The short the term of the loan, the less risk of default, both because the principal balance is paid down faster, and you have less factors that can influence the outcome. The more equity the borrower is contributing themselves, the less risk for a number of reasons. And roughly for every 5% the debt to income ratio increases, the riskier the loan.
At the end of the day, it all hinges on what the "risk" is determined to be. And it's the entity that stands to gain the most, depending on what the risk is, that determines the risk.
That's the fatal flaw, IMO. Because the bank can just lie, and say that it's a high risk when it's not really a high risk.
I think, there should be laws that risk assessment can not be done by the lender itself and must come from an impartial party.
You are really making things up. You are aware it is the bank's money. Yes in theory they could lie (banks are heavily regulated, that could easily be figured out, they would be sued for discrimination, lose, and be fined, but we will gloss over that), but the Raiders always have the option of... wait for it, going to another bank or lender.

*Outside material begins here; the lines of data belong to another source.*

(* ===== verification/Delegs.v ===== *)
(** NFSv4 read delegations (nfs/v4/state/delegation.rs): the per-file table
    of delegation records and mutation guards, grant, fence, recall, return,
    revocation and teardown, and the grant breaker.

    Operations on one file run under that file's lock, so the model is
    sequential; an entry that garbage collection removes is simply absent
    (the [dead] retry loop).  The calls of the evidence, breaker and
    descriptor sinks are logs, oldest first; metering is left out. *)

From S2P Require Import Prelude Xdr Stateid.

Notation FileId := (Z * Z)%type (only parsing).

Inductive DelegState := Granted | RecallPending | RecallAcked | DRevoked.
#[global] Instance DelegState_eq : EqDecision DelegState.
Proof. solve_decision. Defined.

Record DelegRecord := DelegRec {
  dr_stateid : StateId; dr_client : Z; dr_fh : bytes; dr_ident : FileId; dr_path : bytes;
  dr_state : DelegState; dr_granted_at : Z; dr_recall_started : option Z; dr_first_transmit : option Z;
  dr_truncate : bool }.
Record RecallOrder := Order { ro_stateid : StateId; ro_client : Z; ro_fh : bytes; ro_truncate : bool }.
Record FileEntry := FEntry { fe_records : list DelegRecord; fe_guards : Z; fe_cooldown : option Z }.
Definition FileEntry_new : FileEntry := FEntry [] 0 None.
Definition fe_is_empty (e : FileEntry) : bool :=
  bool_decide (fe_records e = []) && (fe_guards e =? 0) && bool_decide (fe_cooldown e = None).

#[global] Instance DelegRecord_eq : EqDecision DelegRecord.
Proof. solve_decision. Defined.

Record MutationGuard := Guard { mg_ident : FileId; mg_mutator : option Z; mg_checked : bool }.
#[global] Instance MutationGuard_eq : EqDecision MutationGuard.
Proof. solve_decision. Defined.

Inductive FenceOutcome :=
| Clear (g : MutationGuard)
| Conflict (g : MutationGuard) (recalls : list RecallOrder) (expired : list StateId) (delay : bool).
Inductive GrantRefusal :=
| Barrier | MutationPending | Cooldown | AlreadyHolder | QuotaClient | QuotaGlobal | Precheck.
Inductive DelegReturnError := DUnknown | DOldSeqid | DRevokedErr.

Record DelegationManager := DelegMgr {
  dm_files : gmap FileId FileEntry;
  by_stateid : gmap Z FileId;
  by_client : gmap Z (list Z);
  live_per_client : gmap Z Z;
  live_global : Z;
  max_per_client : Z;
  max_global : Z;
  cooldown : Z;
  dm_refusals : list GrantRefusal;
  grants_total : Z;
  revocations : list Z;
  revocations_by_client : gmap Z (list Z);
  persisted_trip_until : option Z;
  breaker_persisted : bool;
  breaker_trip : nat;
  breaker_client_trip : nat;
  evidence_calls : list (Z * bool);
  breaker_calls : list (option Z);
  fd_calls : list StateId }.

Definition DelegationManager_with_limits (per_client global cool : Z) (trip client_trip : nat) : DelegationManager :=
  DelegMgr ∅ ∅ ∅ ∅ 0 per_client global cool [] 0 [] ∅ None false trip client_trip [] [] [].

(** Updates of the tables, of the live counters, of the breaker and of the
    logs. *)
Definition set_tables (f : gmap FileId FileEntry) (s : gmap Z FileId) (c : gmap Z (list Z)) (m : DelegationManager) :=
  DelegMgr f s c (live_per_client m) (live_global m) (max_per_client m) (max_global m) (cooldown m) (dm_refusals m)
    (grants_total m) (revocations m) (revocations_by_client m) (persisted_trip_until m) (breaker_persisted m)
    (breaker_trip m) (breaker_client_trip m) (evidence_calls m) (breaker_calls m) (fd_calls m).
Definition set_files f m := set_tables f (by_stateid m) (by_client m) m.
Definition set_live (lc : gmap Z Z) (lg : Z) (m : DelegationManager) :=
  DelegMgr (dm_files m) (by_stateid m) (by_client m) lc lg (max_per_client m) (max_global m) (cooldown m) (dm_refusals m)
    (grants_total m) (revocations m) (revocations_by_client m) (persisted_trip_until m) (breaker_persisted m)
    (breaker_trip m) (breaker_client_trip m) (evidence_calls m) (breaker_calls m) (fd_calls m).
Definition set_counts (refused : list GrantRefusal) (granted : Z) (m : DelegationManager) :=
  DelegMgr (dm_files m) (by_stateid m) (by_client m) (live_per_client m) (live_global m) (max_per_client m) (max_global m)
    (cooldown m) refused granted (revocations m) (revocations_by_client m) (persisted_trip_until m) (breaker_persisted m)
    (breaker_trip m) (breaker_client_trip m) (evidence_calls m) (breaker_calls m) (fd_calls m).
Definition set_revocations (all : list Z) (per : gmap Z (list Z)) (m : DelegationManager) :=
  DelegMgr (dm_files m) (by_stateid m) (by_client m) (live_per_client m) (live_global m) (max_per_client m) (max_global m)
    (cooldown m) (dm_refusals m) (grants_total m) all per (persisted_trip_until m) (breaker_persisted m)
    (breaker_trip m) (breaker_client_trip m) (evidence_calls m) (breaker_calls m) (fd_calls m).
Definition set_trip (until : option Z) (persisted : bool) (m : DelegationManager) :=
  DelegMgr (dm_files m) (by_stateid m) (by_client m) (live_per_client m) (live_global m) (max_per_client m) (max_global m)
    (cooldown m) (dm_refusals m) (grants_total m) (revocations m) (revocations_by_client m) until persisted
    (breaker_trip m) (breaker_client_trip m) (evidence_calls m) (breaker_calls m) (fd_calls m).
Definition set_logs (ev : list (Z * bool)) (br : list (option Z)) (fd : list StateId) (m : DelegationManager) :=
  DelegMgr (dm_files m) (by_stateid m) (by_client m) (live_per_client m) (live_global m) (max_per_client m) (max_global m)
    (cooldown m) (dm_refusals m) (grants_total m) (revocations m) (revocations_by_client m) (persisted_trip_until m)
    (breaker_persisted m) (breaker_trip m) (breaker_client_trip m) ev br fd.

Definition d_release_fd (s : StateId) (m : DelegationManager) : DelegationManager :=
  set_logs (evidence_calls m) (breaker_calls m) (fd_calls m ++ [s]) m.

(** ** Reading *)
Definition other (r : DelegRecord) : Z := sid_other (dr_stateid r).
Definition is_live (r : DelegRecord) : bool := negb (bool_decide (dr_state r = DRevoked)).
Definition under_recall (r : DelegRecord) : bool :=
  bool_decide (dr_state r = RecallPending) || bool_decide (dr_state r = RecallAcked).
Definition entry_of (m : DelegationManager) (i : FileId) : FileEntry := default FileEntry_new (dm_files m !! i).

(** The file of stateid [o] and its first record that satisfies [p]. *)
Definition named (o : Z) (p : DelegRecord -> bool) (r : DelegRecord) : bool := (other r =? o) && p r.
Definition find_record (m : DelegationManager) (o : Z) (p : DelegRecord -> bool) :
    option (FileId * FileEntry * DelegRecord) :=
  i ← by_stateid m !! o; e ← dm_files m !! i; r ← find_first (named o p) (fe_records e); Some (i, e, r).
Definition any_record (r : DelegRecord) : bool := true.
Definition is_revoked (r : DelegRecord) : bool := bool_decide (dr_state r = DRevoked).

Definition snapshot (m : DelegationManager) (o : Z) : option (StateId * Z * DelegState * bool) :=
  '(_, _, r) ← find_record m o any_record; Some (dr_stateid r, dr_client r, dr_state r, dr_truncate r).
Definition deleg_lookup (m : DelegationManager) (s : StateId) : option (Z * bytes) :=
  '(_, _, r) ← find_record m (sid_other s) is_live; Some (dr_client r, dr_path r).
Definition client_holds_live (m : DelegationManager) (c : Z) : bool := 0 <? default 0 (live_per_client m !! c).
Definition deleg_count_for_client (m : DelegationManager) (c : Z) : nat := length (default [] (by_client m !! c)).
Definition client_has_revoked (m : DelegationManager) (c : Z) : bool :=
  existsb (fun o => match snapshot m o with Some (_, _, st, _) => bool_decide (st = DRevoked) | None => false end)
    (default [] (by_client m !! c)).
Definition granted_holders (m : DelegationManager) (i : FileId) : list Z :=
  dr_client <$> filter (fun r => dr_state r = Granted) (fe_records (entry_of m i)).
Definition files_under_recall (m : DelegationManager) : nat :=
  length (filter (fun e => existsb under_recall (fe_records e) = true) (map_to_list (dm_files m)).*2).

Definition note_evidence (c : Z) (m : DelegationManager) : DelegationManager :=
  set_logs (evidence_calls m ++ [(c, client_holds_live m c || client_has_revoked m c)]) (breaker_calls m) (fd_calls m) m.

(** ** The breaker *)
(** [now] in nanoseconds on the monotonic clock, [now_unix] in seconds. *)
Definition BREAKER_WINDOW : Z := 300 * 1000000000.
Definition recent (now : Z) (l : list Z) : list Z := filter (fun t => Z.max 0 (now - t) < BREAKER_WINDOW) l.

Definition sync_breaker_persistence (tripped : bool) (now_unix : Z) (m : DelegationManager) : DelegationManager :=
  if Bool.eqb tripped (breaker_persisted m) then m
  else let m1 := set_trip (persisted_trip_until m) tripped m in
       set_logs (evidence_calls m1) (breaker_calls m1 ++ [if tripped then Some now_unix else None]) (fd_calls m1) m1.

Definition grants_paused (c now now_unix : Z) (m : DelegationManager) : bool * DelegationManager :=
  let in_force := match persisted_trip_until m with Some t => now <? t | None => false end in
  if in_force then (true, m)
  else
    let m1 := set_trip None (breaker_persisted m) m in
    let all := recent now (revocations m1) in
    let m2 := set_revocations all (revocations_by_client m1) m1 in
    let tripped := (breaker_trip m <=? length all)%nat in
    let m3 := if tripped then m2
              else match revocations_by_client m2 !! c with
                   | Some v => set_revocations all (<[c := recent now v]> (revocations_by_client m2)) m2
                   | None => m2
                   end in
    if negb tripped && match revocations_by_client m3 !! c with
                       | Some v => (breaker_client_trip m <=? length v)%nat
                       | None => false
                       end
    then (true, m3)
    else (tripped, sync_breaker_persistence tripped now_unix m3).

Definition restore_breaker_trip (trip_unix now now_unix : Z) (m : DelegationManager) : bool * DelegationManager :=
  let age := Z.max 0 (now_unix - trip_unix) in
  if 300 <? age then (false, set_trip (persisted_trip_until m) false m)
  else (true, set_trip (Some (now + (BREAKER_WINDOW - age * 1000000000))) true m).

(** ** Entries *)
(** [gc_map_entry]: an empty entry goes. *)
Definition gc_entry (i : FileId) (m : DelegationManager) : DelegationManager :=
  match dm_files m !! i with
  | Some e => if fe_is_empty e then set_files (delete i (dm_files m)) m else m
  | None => m
  end.
Definition put_entry (i : FileId) (e : FileEntry) (m : DelegationManager) : DelegationManager :=
  set_files (<[i := e]> (dm_files m)) m.

Definition dec_live_client (c : Z) (t : gmap Z Z) : gmap Z Z :=
  match t !! c with Some n => <[c := Z.max 0 (n - 1)]> t | None => t end.
Definition drop_client_other (c o : Z) (t : gmap Z (list Z)) : gmap Z (list Z) :=
  match t !! c with Some v => <[c := filter (fun x => x <> o) v]> t | None => t end.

The point is you, speaking on something you have absolutely no knowledge of (this is unfortunately a repeating pattern), claimed there is no additional risk and no reason to raise the interest rate if they change the loan amount or repayment term. That is so full of ****, I really don't even know where to start. But it shows a pure and willful ignorance of basic banking, lending, and investment strategies, regulations, and risk evaluation.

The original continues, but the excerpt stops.